Comment Ardat Lili, qui a commencé sa vie en Mésopotamie comme déesse du vent, de l'amour et de la vie, est-elle devenue, en arrivant dans l'ancien Orient, un démon effrayant exilé dans le désert, là où seuls vivent les animaux ?
Dans la région dominée par les religions monothéistes, les hommes sages, ayant déjà foi en la puissance du patriarche, ont tellement diabolisé la femme qu'ils allaient jusqu'à emmener les filles dans le désert pour les enterrer vivantes dès leurs premières règles. Dans une telle situation, imaginez ce qui peut arriver à une femme qui prétend être humaine, tout autant qu'Adam.

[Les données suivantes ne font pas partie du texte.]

Record socket_ok (socket_id : string) (socket : SocketRecord) : Prop := {
  ok_sock_id : sock_id socket = socket_id;
  ok_sock_cap : (size (sock_views socket) <= TERMINAL_SOCKET_VIEW_CAP)%nat;
  ok_sock_device : forall viewer_key, sock_viewer_key socket = Some viewer_key ->
    device_of viewer_key = sock_fingerprint socket;
}.

(** A socket owns exactly the live records that name it, all of its own tab. *)
Record owners_ok (all : gmap string SocketRecord) (records : gmap string ViewRecord) :
    Prop := {
  ok_sockets : map_Forall socket_ok all;
  ok_owned : forall socket_id socket key, all !! socket_id = Some socket ->
    key ∈ sock_views socket ->
    exists record, records !! key = Some record /\ rec_socket_id record = socket_id
      /\ rec_parked record = false /\ sock_viewer_key socket = Some (rec_viewer_key record);
  ok_owner : forall key record, records !! key = Some record -> rec_parked record = false ->
    exists socket, all !! rec_socket_id record = Some socket /\ key ∈ sock_views socket;
}.

(** No claim is retained for a handle that has a record. *)
Definition claims_apart (records : gmap string ViewRecord) (store : TombstoneStore) : Prop :=
  forall key, is_Some (records !! key) -> entries store !! key = None.

Record consistent (r : ViewRegistry) : Prop := {
  ok_records : records_ok (views r);
  ok_index : index_ok (views r) (session_views r);
  ok_owners : owners_ok (sockets r) (views r);
  ok_store : store_ok (tombstones r);
  ok_apart : claims_apart (views r) (tombstones r);
}.

(** ** Sessions of records *)

Lemma session_of_ok key record :
  record_ok key record -> session_of record = Some (rec_session record).
Proof. intros Hok. apply SessionId_try_from_terminal, Hok. Qed.

(** ** The session index *)

Lemma size_insert_le (keys : gset string) (key : string) :
  (size (keys ∪ {[key]}) <= S (size keys))%nat.
Proof.
  rewrite size_union_alt.
  assert (size ({[key]} ∖ keys) <= size ({[key]} : gset string))%nat
    by (apply subseteq_size; set_solver).
  rewrite size_singleton in *. lia.
Qed.

Lemma index_insert records index key record :
  records !! key = None ->
  index_ok records index ->
  (size (default ∅ (index !! rec_session record)) < SESSION_VIEW_CAP)%nat ->
  index_ok (<[key := record]> records)
    (<[rec_session record := default ∅ (index !! rec_session record) ∪ {[key]}]> index).
Proof.
  intros Hnew Hok Hcap. destruct Hok as [Hmem Hne Hsz]. split.
  - intros s k. destruct (decide (s = rec_session record)) as [->|Hs].
    + rewrite lookup_insert, decide_True by done. cbn [default id].
      rewrite elem_of_union, elem_of_singleton, Hmem. split.
      * intros [(rec & Hk & ?)| ->].
        -- exists rec. rewrite lookup_insert_ne; [done|congruence].
        -- exists record. by rewrite lookup_insert, decide_True.
      * intros (rec & [[<- <-]|[? Hk]]%lookup_insert_Some & Hrs); [by right|left; eauto].
    + rewrite lookup_insert_ne by done. rewrite Hmem. split.
      * intros (rec & Hk & ?). exists rec. rewrite lookup_insert_ne; [done|congruence].
      * intros (rec & [[<- <-]|[? Hk]]%lookup_insert_Some & Hrs); [congruence|eauto].
  - intros s. rewrite lookup_insert_Some. intros [[_ Hemp]|[_ ?]]; [set_solver|by eapply Hne].
  - intros s. destruct (decide (s = rec_session record)) as [->|Hs].
    + rewrite lookup_insert, decide_True by done. cbn [default id].
      pose proof (size_insert_le (default ∅ (index !! rec_session record)) key). lia.
    + by rewrite lookup_insert_ne.
Qed.

Lemma index_update records index key old record :
  records !! key = Some old -> rec_session record = rec_session old ->
  index_ok records index -> index_ok (<[key := record]> records) index.
Proof.
  intros Hold Hs [Hmem Hne Hsz]. split; [|done..].
  intros s k. rewrite Hmem. split.
  - intros (rec & Hk & Hrs). destruct (decide (k = key)) as [->|].
    + exists record. rewrite lookup_insert, decide_True by done. split; [done|congruence].
    + exists rec. by rewrite lookup_insert_ne.
  - intros (rec & [[<- <-]|[? Hk]]%lookup_insert_Some & Hrs); [|eauto].
    exists old. split; [done|congruence].
Qed.

Lemma unindex_lookup index session key s :
  default ∅ (unindex index session key !! s)
  = (if decide (s = session) then default ∅ (index !! s) ∖ {[key]} else default ∅ (index !! s)).
Proof.
  unfold unindex. destruct (index !! session) as [keys|] eqn:Hk.
  - destruct (decide (s = session)) as [->|Hs].
    + rewrite Hk. cbn [default id].
      destruct (decide (keys ∖ {[key]} = ∅)) as [He|He].
      * rewrite lookup_delete, decide_True by done. by rewrite He.
      * by rewrite lookup_insert, decide_True.
    + case_decide; [by rewrite lookup_delete_ne|by rewrite lookup_insert_ne].
  - destruct (decide (s = session)) as [->|]; [|done]. rewrite Hk. cbn. set_solver.
Qed.

Lemma index_delete records index key record :
  records !! key = Some record ->
  index_ok records index ->
  index_ok (delete key records) (unindex index (rec_session record) key).
Proof.
  intros Hrec [Hmem Hne Hsz]. split.
  - intros s k. rewrite unindex_lookup. split.
    + intros Hin.
      assert (Hk : k ∈ default ∅ (index !! s) /\ (s = rec_session record -> k <> key))
        by (case_decide; set_solver).
      destruct Hk as [(rec & Hk & Hs)%Hmem Hnk]. exists rec. split; [|done].
      rewrite lookup_delete_ne; [done|]. intros ->. simplify_eq. by apply Hnk.
    + intros (rec & [Hnk Hk]%lookup_delete_Some & Hs).
      assert (k ∈ default ∅ (index !! s)) by (apply Hmem; eauto).
      case_decide; set_solver.
  - intros s Habs. unfold unindex in Habs.
    destruct (index !! rec_session record) as [keys|] eqn:Hi; [|exact (Hne _ Habs)].
    case_decide as Hd.
    + apply lookup_delete_Some in Habs as [? Habs]. exact (Hne _ Habs).
    + apply lookup_insert_Some in Habs as [[? Habs]|[? Habs]]; [done|exact (Hne _ Habs)].
  - intros s. rewrite unindex_lookup. case_decide; [|done].
    etrans; [|apply (Hsz s)]. apply subseteq_size. set_solver.
Qed.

Dans les périodes suivantes, les Adams, réalisant la puissance qu'ils lui donnaient à mesure qu'ils diabolisaient Lilith, ont voulu effacer son nom des textes et faire oublier complètement l'existence d'une telle femme. Pour Lilith, dont le nom n'est plus mentionné dans les textes religieux et dont l'existence n'est plus reconnue, le rôle d'Ève a été taillé par les ciseaux de l'homme tyran. Mais les yeux de l'homme sont si aveuglés par l'admiration qu'il porte à sa propre maîtrise et à sa tyrannie qu'il n'a pu voir ni les ailes de la femme, ni ses serres, ni son intelligence qui la guide même dans l'obscurité totale de la nuit, ni son courage, fort comme les deux lions qu'elle a sous ses pieds.
Dans l'Ancien Testament, Lilith est mentionnée comme la première femme d'Adam, créée de la même pâte qu'Adam. La première humiliation commence ici, en disant qu'elle a quitté Adam parce qu'elle ne voulait pas être en dessous lors de l'acte sexuel, et qu'elle est allée rejoindre Samuel.
Dans l'Ancien Testament, Adam dit avec tristesse : 'Tu m'as donné une compagne, mais elle s'est envolée en battant des ailes.' C'est alors qu'Ève est créée à partir de la côte d'Adam. En regardant les attentes d'Adam envers Ève, on comprend immédiatement que les problèmes liés au départ de Lilith ne concernaient pas seulement la sexualité. Cependant, Lilith va encore gâcher les affaires d'Adam ici. Lilith, qui se trouve au sommet de l'arbre de la sagesse, parle à Ève et la convainc de manger le fruit de l'arbre de la sagesse. Et ils sont chassés du paradis.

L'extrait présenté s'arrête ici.